これで、我が社の適正な株価を算出できるようになりました。
次回は具体的な会社を例に、考えてみましょう。
そして最終目標である、どうやって節税するかを考えましょう。
具体的な会社として以下の条件の会社を例にします。
とあるソフトウェア会社X社のケース
X社情報
業種 | ソフトウェア業 |
設立時期 | 昭和60年4月 |
株式数 | 10,000株(1株1000円) |
従業員 | 25人 |
創業者は平成18年に他界し、長男一郎さんが社長に、次男の二郎さんが副社長に就任し、現在まで会社経営を行っている。

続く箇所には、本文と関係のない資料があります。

Definition resolveIsolate (principal : OperatorPrincipal) (ref : EntityRef) (request : IsolateRequest) (now : Z) : result value :=
  effect ← awaited (contain client principal
    (VObj [("operator", VNull);
           ("request", VObj [("subject", VStr (ref_id ref)); ("action", VStr (actionForPosture (iso_posture request)));
                             ("reason", VStr ("Operator isolate from the Console (" +:+ containment_name (iso_posture request) +:+ ")"));
                             ("command_id", VStr (iso_commandId request)); ("issued_at", VNum now);
                             ("derived_from_decision_id", VNull); ("ai_assist", VNull)])]));
  a ← get effect "action"; e ← get effect "enforcement_active"; s ← get effect "summary";
  Ok (VObj [("posture", VStr (containment_name (postureForAction a))); ("enforcementActive", e); ("summary", s)]).

(** ** The decision log *)

Record LogQueryFilter := mkFilter {
  f_since : option Z; f_until : option Z; f_technique : option string; f_tactic : option string; f_ruleId : option string;
  f_confidence : option string; f_action : option string; f_search : option string; f_limit : Z; f_offset : option Z }.

(** [v.length] where the declared type is an array *)
Definition js_length (v : value) : result value :=
  match v with
  | VArr items => Ok (vint (Z.of_nat (length items)))
  | VNull | VUndefined => Throw (TypeError "Cannot read properties of undefined (reading 'length')")
  | VStr s => Ok (vint (js_strlen s))
  | VBytes bs => Ok (vint (Z.of_nat (length bs)))
  | _ => get v "length"
  end.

株主構成は、社長一郎さん55%、副社長二郎さん25%、従業員小林さん20%となっており、小林さんは設立時より会社を支えてきた功労者で今年65歳。
財政状況
資産 | 負債・純資産 | ||
預金 | 4,000万円 | 買掛金 | 2,500万円 |
売掛金 | 2,500万円 | 借入金 | 2,000万円 |
他流動資産 | 1,500万円 | その他 | 500万円 |
固定資産 | 2,000万円 | 負債合計 | 5,000万円 |
保険積立金 | 800万円 | 資本金 | 1,000万円 |
その他 | 200万円 | 剰余金 | 5,000万円 |
資産合計 | 1億1,000万円 | 純資産 | 6,000万円 |
総資産:1億1,000万円、負債:5,000万円
純資産:6,000万円(簿価)
時価情報
保険積立金:解約払戻金1,300万円(含み益500万円)
その他資産、負債の時価は帳簿価格と同額(含み損を抱えている資産負債はない)
経営成績
売上(取引金額) | 2億3,000万円 |
売上総利益 | 1億1,600万円 |
経常利益 | 1,100万円 |
税引き前利益(課税所得) | 700万円 |
売上・利益ともにここ数年大きな変動はない。
配当金は毎期50万円(資本金の5%)を支払っている。
問題
- 一郎さんの保有株式の価値はいくらでしょうか?
- 二郎さんの保有株式の価値はいくらでしょうか?
- 小林さんの保有株式はいくらでしょうか?
- 小林さんが一郎さんに株式を売却するケースで、小林さんにかかる税金はいくらでしょうか?
- 小林さんが会社に株式を売却するケースで、小林さんにかかる税金はいくらでしょうか?
概算税率40%(所得税率(累進税率)30%+住民税率10%として計算)
上記、ともに現在の価値での売却とします。
また、原価(株価1,000円)で売却する場合について、4,5がどのようになるかも考えましょう。